As he launched his election campaign in January, Kurum pledged an Istanbul that “transports people” when Istanbulites annually “lose 288 hours in traffic, whose rate surged to 64% since 2019.”

If he wins, the AK Party candidate will expand the city’s highways to 48% and railways to 48% by 2034, easing the congestion on main routes and reducing the average commuting time from 64 to 34 minutes. Istanbul’s metro network, too, would be extended from its current 328 kilometers (204 miles) to 650 kilometers by 2029 and ultimately 1,004 kilometers by 2034. Kurum is also looking to remove two major bus terminals to the peripheries of Istanbul to ease intracity traffic, extend the Metrobus line system that stretches from far-flung Beylikdüzü on the European side to Kadıköy on the Asian side and construct a parking lot that can accommodate up to 250,000 vehicles, with a 25% discount on fees.

In Tuesday’s interview, Kurum also hit out at his rival, who voiced his opposition to Kurum’s plan to construct 650,000 new houses in the city. The AK Party candidate included it among his campaign pledges to provide safe, affordable housing in the city that faces the risk of a major earthquake in the future. He said Imamoğlu’s opposition was “unfortunate,” especially “since he is a mayor who is supposed to find solutions to people’s problems.” Kurum’s pledge is part of the “urban transformation” project launched by the AK Party-run government, which envisions replacing thousands of unsafe buildings in the face of disaster risks with new ones. The government provides incentives to homeowners, either for the construction of new houses elsewhere or on the site of buildings demolished for the project. The issue is under the spotlight after the February 2023 earthquakes that devastated hundreds of buildings in southeastern Türkiye. Istanbul is also at risk of a future earthquake at a magnitude of 7.0 or higher, according to experts.

Kurum highlighted that Imamoğlu misused the municipality funds, such as “wasting TL 350 million for billboards announcing that they ended the practice of wasting the resources of the municipality.”

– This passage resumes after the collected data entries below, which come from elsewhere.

(** The quotient of two finite numbers has the product of their signs. *)
Lemma SF64div_finite_sign (sx sy : bool) (mx my : positive) (ex ey : Z) :
  match SF64div (S754_finite sx mx ex) (S754_finite sy my ey) with
  | S754_zero s | S754_infinity s | S754_finite s _ _ => s = xorb sx sy
  | S754_nan => False
  end.
Proof.
  unfold SF64div, SFdiv, SFdiv_core_binary. cbv zeta.
  set (m' := match (ex - ey - _)%Z with
             | 0%Z => Zpos mx
             | Zpos _ => Z.shiftl (Zpos mx) _
             | Zneg _ => 0%Z
             end).
  assert (0 <= m')%Z as Hm'.
  { unfold m'. destruct (ex - ey - _)%Z; try lia.
    apply Z.shiftl_nonneg. lia. }
  pose proof (Z_div_mod m' (Zpos my) eq_refl) as Hdiv.
  destruct (Z.div_eucl m' (Zpos my)) as [q r]. destruct Hdiv as [Hq Hr].
  apply binary_round_aux_sign. nia.
Qed.

Lemma SF64div_nonneg (x y : spec_float) :
  match x with S754_zero _ | S754_finite false _ _ => True | _ => False end ->
  match y with
  | S754_infinity false | S754_finite false _ _ => True
  | _ => False
  end ->
  SFleb (S754_zero false) (SF64div x y) = true.
Proof.
  destruct x as [sx | sx | | [ | ] mx ex]; try contradiction;
    destruct y as [sy | [ | ] | | [ | ] my ey]; try contradiction;
    intros _ _; try reflexivity.
  pose proof (SF64div_finite_sign false false mx my ex ey) as H.
  destruct (SF64div _ _) as [s | s | | s m e]; try contradiction;
    cbn [xorb] in H; subst; reflexivity.
Qed.

Lemma SF64div_nonpos (x y : spec_float) :
  match x with S754_zero _ | S754_finite true _ _ => True | _ => False end ->
  match y with
  | S754_infinity false | S754_finite false _ _ => True
  | _ => False
  end ->
  SFleb (SF64div x y) (S754_zero false) = true.
Proof.
  destruct x as [sx | sx | | [ | ] mx ex]; try contradiction;
    destruct y as [sy | [ | ] | | [ | ] my ey]; try contradiction;
    intros _ _; try reflexivity.
  pose proof (SF64div_finite_sign true false mx my ex ey) as H.
  destruct (SF64div _ _) as [s | s | | s m e]; try contradiction;
    cbn [xorb] in H; subst; reflexivity.
Qed.

Lemma sub_le_mono_r (a b c : float) :
  is_finite c = true -> (a <=? b)%float = true ->
  (a - c <=? b - c)%float = true.
Proof.
  intros Hc. rewrite !FloatAxioms.leb_spec, !FloatAxioms.sub_spec.
  rewrite !SF64sub_add_opp.
  apply SF64add_mono; rewrite ?valid_binary_opp; try apply Prim2SF_valid.
  pose proof (finite_or_zero_of_float c Hc) as H.
  destruct (Prim2SF c); try contradiction; exact I.
Qed.

(** The difference of a finite number with itself is the positive zero. *)
Lemma SF64sub_self (x : spec_float) :
  finite_or_zero x -> exists s, SF64sub x x = S754_zero s.
Proof.
  destruct x as [s | s | | s m e]; try contradiction; intros _.
  - destruct s; eexists; reflexivity.
  - exists false. unfold SF64sub, SFsub. rewrite Z.sub_diag. reflexivity.
Qed.

(** The difference of two non-negative finite numbers is finite. *)
Lemma SF64sub_nonneg_finite (x y : spec_float) :
  nonneg_finite x -> nonneg_finite y ->
  valid_binary x = true -> valid_binary y = true ->
  finite_or_zero (SF64sub x y).
Proof.
  intros Hx Hy Vx Vy.
  destruct x as [sx | sx | | [ | ] mx ex]; try contradiction;
    destruct y as [sy | sy | | [ | ] my ey]; try contradiction;
    try exact I; try (destruct sx, sy; exact I).
  cbn [valid_binary] in Vx, Vy.
  unfold SF64sub, SFsub. cbn [cond_Zopp].
  set (ez := Z.min ex ey).
  destruct (shl_align_spec mx ex ez) as [_ Hpa].
  destruct (shl_align_spec my ey ez) as [_ Hpb].
  replace (Z.min ex ez) with ez in Hpa by (unfold ez; lia).
  replace (Z.min ey ez) with ez in Hpb by (unfold ez; lia).
  set (pa := fst (shl_align mx ex ez)) in *.
  set (pb := fst (shl_align my ey ez)) in *.
  pose proof (pow2_pos (ex - ez) ltac:(unfold ez; lia)) as Hpea.
  pose proof (pow2_pos (ey - ez) ltac:(unfold ez; lia)) as Hpeb.
  destruct (Zpos pa - Zpos pb)%Z as [ | p | p] eqn:E; cbn [binary_normalize].
  - exact I.
  - pose proof (binary_round_upper false p ez mx ex Vx
                  ltac:(unfold ez; lia) ltac:(lia)) as H.
    destruct (binary_round prec emax false p ez); try contradiction; exact I.
  - pose proof (binary_round_upper true p ez my ey Vy
                  ltac:(unfold ez; lia) ltac:(lia)) as H.
    destruct (binary_round prec emax true p ez); try contradiction; exact I.
Qed.

Lemma positive_sum_cases (x : spec_float) :
  SFltb (S754_zero false) x = true ->
  match x with
  | S754_infinity false | S754_finite false _ _ => True
  | _ => False
  end.
Proof.
  destruct x as [s | [ | ] | | [ | ] m e]; try discriminate; intros _; exact I.
Qed.

(** X20.  The sign of the index follows the order of the two reflectances:
    for non-negative finite values with [nir + red > 0], the index is at
    least 0 when [red <= nir] and at most 0 when [nir <= red]. *)
Theorem ndvi_sign_follows_bands (nir red : float) :
  (0 <=? nir)%float = true -> is_finite nir = true ->
  (0 <=? red)%float = true -> is_finite red = true ->
  (0 <? nir + red)%float = true ->
  ((red <=? nir)%float = true ->
   (0 <=? ndvi_formula nir red)%float = true) /\
  ((nir <=? red)%float = true ->
   (ndvi_formula nir red <=? 0)%float = true).
Proof.
  intros Hn Hnf Hr Hrf Hpos.
  pose proof (SF64sub_nonneg_finite (Prim2SF nir) (Prim2SF red)
                (nonneg_finite_of_float nir Hn Hnf)
                (nonneg_finite_of_float red Hr Hrf)
                (Prim2SF_valid nir) (Prim2SF_valid red)) as Hd.
  destruct (SF64sub_self (Prim2SF red) (finite_or_zero_of_float red Hrf))
    as [s Hself].
  rewrite FloatAxioms.ltb_spec, FloatAxioms.add_spec, Prim2SF_zero in Hpos.
  apply positive_sum_cases in Hpos.
  unfold ndvi_formula.
  split; intros Hle;
    rewrite FloatAxioms.leb_spec, FloatAxioms.div_spec, FloatAxioms.sub_spec,
      FloatAxioms.add_spec, Prim2SF_zero.
  - apply (sub_le_mono_r red nir red Hrf) in Hle.
    rewrite FloatAxioms.leb_spec, !FloatAxioms.sub_spec, Hself in Hle.
    apply SF64div_nonneg; [ | exact Hpos].
    destruct (SF64sub (Prim2SF nir) (Prim2SF red)) as [sd | sd | | [ | ] md ed];
      try contradiction; try exact I. discriminate Hle.
  - apply (sub_le_mono_r nir red red Hrf) in Hle.
    rewrite FloatAxioms.leb_spec, !FloatAxioms.sub_spec, Hself in Hle.
    apply SF64div_nonpos; [ | exact Hpos].
    destruct (SF64sub (Prim2SF nir) (Prim2SF red)) as [sd | sd | | [ | ] md ed];
      try contradiction; try exact I. discriminate Hle.
Qed.

(** A vegetated pixel: NIR 0.488, Red 0.24. *)
Lemma ndvi_sign_follows_bands_witness :
  ((0.24 <=? 0.488)%float = true ->
   (0 <=? ndvi_formula 0.488 0.24)%float = true) /\
  ((0.488 <=? 0.24)%float = true ->
   (ndvi_formula 0.488 0.24 <=? 0)%float = true).
Proof.
  apply (ndvi_sign_follows_bands 0.488 0.24); reflexivity.
Defined.

(** ** The index at any pixel *)

(** A non-negative number that is not positive is a zero. *)
Lemma nonneg_not_positive (a : float) :
  (0 <=? a)%float = true -> (0 <? a)%float = false -> (a =? 0)%float = true.
Proof.
  rewrite FloatAxioms.leb_spec, FloatAxioms.ltb_spec, FloatAxioms.eqb_spec,
    Prim2SF_zero.
  destruct (Prim2SF a) as [s | s | | s m e]; try destruct s;
    cbn; congruence.
Qed.

(** Two non-negative numbers have a positive sum, or both are zeros. *)
Lemma sum_nonneg_cases (a b : float) :
  (0 <=? a)%float = true -> is_finite a = true ->
  (0 <=? b)%float = true -> is_finite b = true ->
  (0 <? a + b)%float = true \/
  ((a =? 0)%float = true /\ (b =? 0)%float = true).
Proof.
  intros Ha Hfa Hb Hfb.
  destruct (0 <? a)%float eqn:Pa.
  - left. apply (ltb_leb_trans 0 a (a + b) Pa).
    apply (leb_trans a (a + 0) (a + b)).
    + apply leb_add_zero, is_finite_not_nan, Hfa.
    + apply add_le_mono_l; assumption.
  - destruct (0 <? b)%float eqn:Pb.
    + left. apply (ltb_leb_trans 0 b (a + b) Pb).
      apply (leb_trans b (0 + b) (a + b)).
      * rewrite (add_comm 0 b). apply leb_add_zero, is_finite_not_nan, Hfb.
      * apply add_le_mono_r; assumption.
    + right. split; apply nonneg_not_positive; assumption.
Qed.

(** Zero over zero: the index of two zero reflectances is a NaN. *)
Lemma ndvi_formula_zero_zero (a b : float) :
  (a =? 0)%float = true -> (b =? 0)%float = true ->
  is_nan (ndvi_formula a b) = true.
Proof.
  intros Ha Hb.
  destruct (eqb_zero a Ha) as [sa Ea]. destruct (eqb_zero b Hb) as [sb Eb].
  apply is_nan_true. unfold ndvi_formula.
  rewrite FloatAxioms.div_spec, FloatAxioms.sub_spec, FloatAxioms.add_spec,
    Ea, Eb.
  destruct sa, sb; reflexivity.
Qed.
(** X2. The query that [search_interiors] works with is already
    stripped: stripping it again changes nothing, and it neither begins
    nor ends with a whitespace character. *)
Theorem search_query_is_stripped (request : Request) :
  strip (strip (query_arg request)) = strip (query_arg request)
  ∧ match head (strip (query_arg request)) with
    | Some c => isspace c = false
    | None => True
    end
  ∧ match last (strip (query_arg request)) with
    | Some c => isspace c = false
    | None => True
    end.
Proof.
  unfold strip. split; [apply strip_with_idempotent|]. split.
  - destruct (strip_with isspace (query_arg request)) as [|c t] eqn:Hs; [done|].
    by apply strip_with_head in Hs.
  - destruct (last (strip_with isspace (query_arg request))) as [c|] eqn:Hs;
      [|done].
    by apply strip_with_last in Hs.
Qed.

(** X3. [/assistant-chat] with a body that is not a JSON object: when
    [request.json] raises, that exception leaves the view; when the body
    is another JSON value, [.get] raises [AttributeError]. Either way
    the view raises before the [try] statement, the model is not called
    and the world is unchanged. *)
Theorem assistant_chat_rejects_non_object (request : Request) (w : World) :
  (∀ d, json request ≠ Ok (JObject d)) →
  assistant_chat request w
  = (Raise match json request with
           | Raise e => e
           | Ok body => AttributeError body (lit "get")
           end,
     w).
Proof. apply assistant_chat_not_object. Qed.
(** * chromatic.color.core: the ANSI SGR colour codec

    A shallow embedding of [src/chromatic/color/core.py]: the colour byte
    strings ([colorbytes] and its three subclasses), the SGR parameter
    sequence ([SgrSequence]) and the styled string ([ColorStr]).

    Python values are modelled as follows.
    - [bytes] and [str] are [string]; the escape character is ["027"%char].
    - [int] is [Z].
    - A raised exception is the [Raise] constructor of [result].
    - A method that mutates an [SgrSequence] in place is a function from the
      object's state to an outcome and the state it leaves behind, so that
      the state left by a call that raises half-way is part of the model.
    - A generator is the list of the items it yields together with the
      exception that ends it, if any. *)

From Stdlib Require Import ZArith List String Ascii Bool Lia DecimalString.
Import ListNotations.
Local Open Scope string_scope.
Local Open Scope list_scope.
Local Open Scope Z_scope.

(** ** Python runtime: exceptions, byte strings, dictionaries *)

Inductive exn : Set :=
| ValueError | TypeError | KeyError | IndexError | RuntimeError | StopIteration
| RangeError.

Inductive result (A : Type) : Type :=
| Ok (a : A)
| Raise (e : exn).
Arguments Ok {A} a.
Arguments Raise {A} e.

Definition bind {A B} (r : result A) (f : A -> result B) : result B :=
  match r with
  | Ok a => f a
  | Raise e => Raise e
  end.

Notation "x <- c1 ;; c2" := (bind c1 (fun x => c2))
  (at level 61, c1 at next level, right associativity).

“You could spend this and the TL 550 million you allocated for concerts to resolving people’s transportation problems, such as neighborhoods in the Tuzla district that do not have public bus service. You could launch a bus line for another neighborhood in Kartal where there is none. You could relaunch bus services to Arnavutköy district, or at least you could replace those burning metro buses with new ones,” he said, referring to a string of fires in the city’s bus rapid transit service in the past five years.